Records drawn from a dataset:
++++++++++

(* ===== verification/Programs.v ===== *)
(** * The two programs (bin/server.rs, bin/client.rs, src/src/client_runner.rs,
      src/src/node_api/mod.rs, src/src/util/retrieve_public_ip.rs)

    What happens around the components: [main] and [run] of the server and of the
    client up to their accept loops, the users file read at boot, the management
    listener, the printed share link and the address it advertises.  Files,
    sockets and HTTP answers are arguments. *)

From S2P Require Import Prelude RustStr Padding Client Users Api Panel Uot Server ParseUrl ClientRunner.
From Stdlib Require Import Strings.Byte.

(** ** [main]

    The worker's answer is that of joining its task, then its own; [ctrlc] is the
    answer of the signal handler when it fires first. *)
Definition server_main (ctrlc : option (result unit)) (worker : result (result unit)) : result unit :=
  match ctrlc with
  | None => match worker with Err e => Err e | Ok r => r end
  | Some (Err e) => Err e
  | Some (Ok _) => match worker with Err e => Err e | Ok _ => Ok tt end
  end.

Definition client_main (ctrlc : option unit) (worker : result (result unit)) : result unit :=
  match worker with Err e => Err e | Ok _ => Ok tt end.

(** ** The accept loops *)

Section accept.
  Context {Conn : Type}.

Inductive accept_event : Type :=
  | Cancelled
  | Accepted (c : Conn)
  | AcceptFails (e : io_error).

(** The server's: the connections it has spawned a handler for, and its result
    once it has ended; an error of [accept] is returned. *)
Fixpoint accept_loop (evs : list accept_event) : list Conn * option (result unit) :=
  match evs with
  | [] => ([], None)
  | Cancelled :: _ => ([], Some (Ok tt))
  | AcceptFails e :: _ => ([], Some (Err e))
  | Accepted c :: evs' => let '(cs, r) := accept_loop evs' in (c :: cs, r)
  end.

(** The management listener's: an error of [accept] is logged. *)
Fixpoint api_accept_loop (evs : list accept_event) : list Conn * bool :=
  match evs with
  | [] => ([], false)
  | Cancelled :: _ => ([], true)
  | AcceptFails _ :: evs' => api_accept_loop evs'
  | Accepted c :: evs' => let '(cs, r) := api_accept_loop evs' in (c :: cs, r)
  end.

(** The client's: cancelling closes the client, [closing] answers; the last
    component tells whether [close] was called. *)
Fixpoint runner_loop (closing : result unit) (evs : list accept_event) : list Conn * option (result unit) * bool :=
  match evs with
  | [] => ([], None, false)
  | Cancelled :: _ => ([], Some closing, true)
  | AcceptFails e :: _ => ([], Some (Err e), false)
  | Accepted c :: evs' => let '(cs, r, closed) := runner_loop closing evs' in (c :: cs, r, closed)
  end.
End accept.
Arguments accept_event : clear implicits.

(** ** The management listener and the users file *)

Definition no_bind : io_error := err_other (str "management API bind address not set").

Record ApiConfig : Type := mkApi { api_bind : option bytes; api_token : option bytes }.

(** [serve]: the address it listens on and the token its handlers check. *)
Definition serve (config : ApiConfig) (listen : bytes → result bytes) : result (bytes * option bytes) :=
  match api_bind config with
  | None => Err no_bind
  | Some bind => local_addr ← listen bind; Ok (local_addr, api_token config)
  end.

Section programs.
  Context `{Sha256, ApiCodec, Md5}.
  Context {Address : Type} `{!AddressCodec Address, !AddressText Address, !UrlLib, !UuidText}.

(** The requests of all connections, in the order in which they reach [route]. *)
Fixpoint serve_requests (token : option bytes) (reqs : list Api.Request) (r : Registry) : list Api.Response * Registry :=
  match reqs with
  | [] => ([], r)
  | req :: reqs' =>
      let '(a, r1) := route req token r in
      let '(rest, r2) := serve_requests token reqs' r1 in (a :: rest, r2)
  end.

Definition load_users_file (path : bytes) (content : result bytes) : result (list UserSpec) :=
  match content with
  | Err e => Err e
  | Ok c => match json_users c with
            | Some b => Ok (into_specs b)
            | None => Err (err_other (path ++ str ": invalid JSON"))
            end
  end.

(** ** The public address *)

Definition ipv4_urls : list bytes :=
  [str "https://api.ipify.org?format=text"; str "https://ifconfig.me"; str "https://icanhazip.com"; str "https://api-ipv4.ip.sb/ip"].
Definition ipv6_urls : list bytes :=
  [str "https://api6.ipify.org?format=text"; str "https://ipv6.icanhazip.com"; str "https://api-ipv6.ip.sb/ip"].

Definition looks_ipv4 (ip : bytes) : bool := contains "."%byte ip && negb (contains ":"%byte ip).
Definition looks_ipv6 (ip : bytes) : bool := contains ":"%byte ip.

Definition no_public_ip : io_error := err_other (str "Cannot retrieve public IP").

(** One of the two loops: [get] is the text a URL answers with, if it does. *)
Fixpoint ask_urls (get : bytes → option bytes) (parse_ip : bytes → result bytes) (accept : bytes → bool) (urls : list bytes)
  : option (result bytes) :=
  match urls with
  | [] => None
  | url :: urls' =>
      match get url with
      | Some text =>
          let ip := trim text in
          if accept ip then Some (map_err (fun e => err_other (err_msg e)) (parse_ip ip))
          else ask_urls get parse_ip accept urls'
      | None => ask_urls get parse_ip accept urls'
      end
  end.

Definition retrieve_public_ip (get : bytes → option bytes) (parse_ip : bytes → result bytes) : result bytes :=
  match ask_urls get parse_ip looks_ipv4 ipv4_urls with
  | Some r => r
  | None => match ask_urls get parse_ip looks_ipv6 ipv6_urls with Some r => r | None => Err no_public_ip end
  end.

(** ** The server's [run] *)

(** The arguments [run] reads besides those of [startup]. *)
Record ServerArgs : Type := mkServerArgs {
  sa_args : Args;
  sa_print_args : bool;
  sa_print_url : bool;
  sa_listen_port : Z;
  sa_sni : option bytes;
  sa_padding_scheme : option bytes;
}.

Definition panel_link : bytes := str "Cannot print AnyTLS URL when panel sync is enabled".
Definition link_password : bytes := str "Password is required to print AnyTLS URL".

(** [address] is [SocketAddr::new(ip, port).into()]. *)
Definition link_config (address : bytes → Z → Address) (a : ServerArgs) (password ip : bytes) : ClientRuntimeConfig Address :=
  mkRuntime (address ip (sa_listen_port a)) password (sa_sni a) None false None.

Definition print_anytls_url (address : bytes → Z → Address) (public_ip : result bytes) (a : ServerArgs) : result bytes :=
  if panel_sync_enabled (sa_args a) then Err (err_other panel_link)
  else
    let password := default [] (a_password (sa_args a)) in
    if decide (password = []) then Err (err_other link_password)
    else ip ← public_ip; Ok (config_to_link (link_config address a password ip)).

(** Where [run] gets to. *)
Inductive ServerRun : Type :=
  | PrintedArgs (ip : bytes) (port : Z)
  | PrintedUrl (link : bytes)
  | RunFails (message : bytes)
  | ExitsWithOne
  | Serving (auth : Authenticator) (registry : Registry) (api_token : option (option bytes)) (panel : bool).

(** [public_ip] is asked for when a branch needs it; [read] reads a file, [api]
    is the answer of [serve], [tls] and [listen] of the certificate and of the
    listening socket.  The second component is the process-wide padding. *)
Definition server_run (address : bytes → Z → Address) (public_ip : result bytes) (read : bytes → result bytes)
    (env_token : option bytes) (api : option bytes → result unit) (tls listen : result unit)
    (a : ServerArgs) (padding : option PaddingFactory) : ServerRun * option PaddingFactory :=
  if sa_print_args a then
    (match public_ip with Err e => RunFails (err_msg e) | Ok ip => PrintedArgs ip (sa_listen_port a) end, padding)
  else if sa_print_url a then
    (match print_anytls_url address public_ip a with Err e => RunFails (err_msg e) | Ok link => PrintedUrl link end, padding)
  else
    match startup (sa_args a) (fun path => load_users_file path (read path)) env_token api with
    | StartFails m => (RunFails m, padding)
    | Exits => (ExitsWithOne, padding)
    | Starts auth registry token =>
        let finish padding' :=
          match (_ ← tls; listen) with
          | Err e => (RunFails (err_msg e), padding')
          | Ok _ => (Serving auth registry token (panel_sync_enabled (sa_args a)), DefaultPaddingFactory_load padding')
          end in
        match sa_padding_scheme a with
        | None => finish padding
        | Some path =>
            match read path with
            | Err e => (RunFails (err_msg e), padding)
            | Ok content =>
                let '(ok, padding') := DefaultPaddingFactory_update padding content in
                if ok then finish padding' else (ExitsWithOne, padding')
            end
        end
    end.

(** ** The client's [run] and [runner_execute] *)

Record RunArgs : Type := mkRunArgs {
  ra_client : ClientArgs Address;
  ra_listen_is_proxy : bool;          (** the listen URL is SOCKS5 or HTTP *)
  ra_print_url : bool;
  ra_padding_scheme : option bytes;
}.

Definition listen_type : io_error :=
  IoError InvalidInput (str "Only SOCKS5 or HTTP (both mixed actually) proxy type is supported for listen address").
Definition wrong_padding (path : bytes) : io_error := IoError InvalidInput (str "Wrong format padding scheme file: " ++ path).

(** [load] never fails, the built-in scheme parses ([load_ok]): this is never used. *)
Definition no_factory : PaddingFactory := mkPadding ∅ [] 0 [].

++++++++++

Reproduce every line in the data that has the word "unit" in it.

■ WRITTEN ANSWER:
Definition server_main (ctrlc : option (result unit)) (worker : result (result unit)) : result unit :=
Definition client_main (ctrlc : option unit) (worker : result (result unit)) : result unit :=
Fixpoint accept_loop (evs : list accept_event) : list Conn * option (result unit) :=
Fixpoint runner_loop (closing : result unit) (evs : list accept_event) : list Conn * option (result unit) * bool :=
    (env_token : option bytes) (api : option bytes → result unit) (tls listen : result unit)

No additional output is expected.